● YOUR ASSIGNMENT
Everything from the line with "other value ([err" to the end of the material is to be retyped exactly, both ends included, and nothing else.

● MATERIAL PROVIDED
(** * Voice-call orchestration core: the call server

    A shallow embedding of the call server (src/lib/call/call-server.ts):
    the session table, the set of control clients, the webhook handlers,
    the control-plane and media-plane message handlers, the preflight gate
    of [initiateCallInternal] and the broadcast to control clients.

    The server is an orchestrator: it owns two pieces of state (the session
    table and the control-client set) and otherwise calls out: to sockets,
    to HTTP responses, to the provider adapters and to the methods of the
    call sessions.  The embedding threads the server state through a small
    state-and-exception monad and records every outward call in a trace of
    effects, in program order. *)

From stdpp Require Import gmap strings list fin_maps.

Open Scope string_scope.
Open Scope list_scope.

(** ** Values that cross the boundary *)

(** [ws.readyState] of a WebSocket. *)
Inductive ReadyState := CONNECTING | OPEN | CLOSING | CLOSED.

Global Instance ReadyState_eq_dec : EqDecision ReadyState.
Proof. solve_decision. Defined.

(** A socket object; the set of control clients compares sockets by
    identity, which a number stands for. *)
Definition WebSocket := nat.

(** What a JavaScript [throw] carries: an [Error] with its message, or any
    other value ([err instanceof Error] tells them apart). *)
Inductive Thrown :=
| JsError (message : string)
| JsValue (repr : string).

● OUTPUT FOR THIS EXERCISE
    other value ([err instanceof Error] tells them apart). *)
Inductive Thrown :=
| JsError (message : string)
| JsValue (repr : string).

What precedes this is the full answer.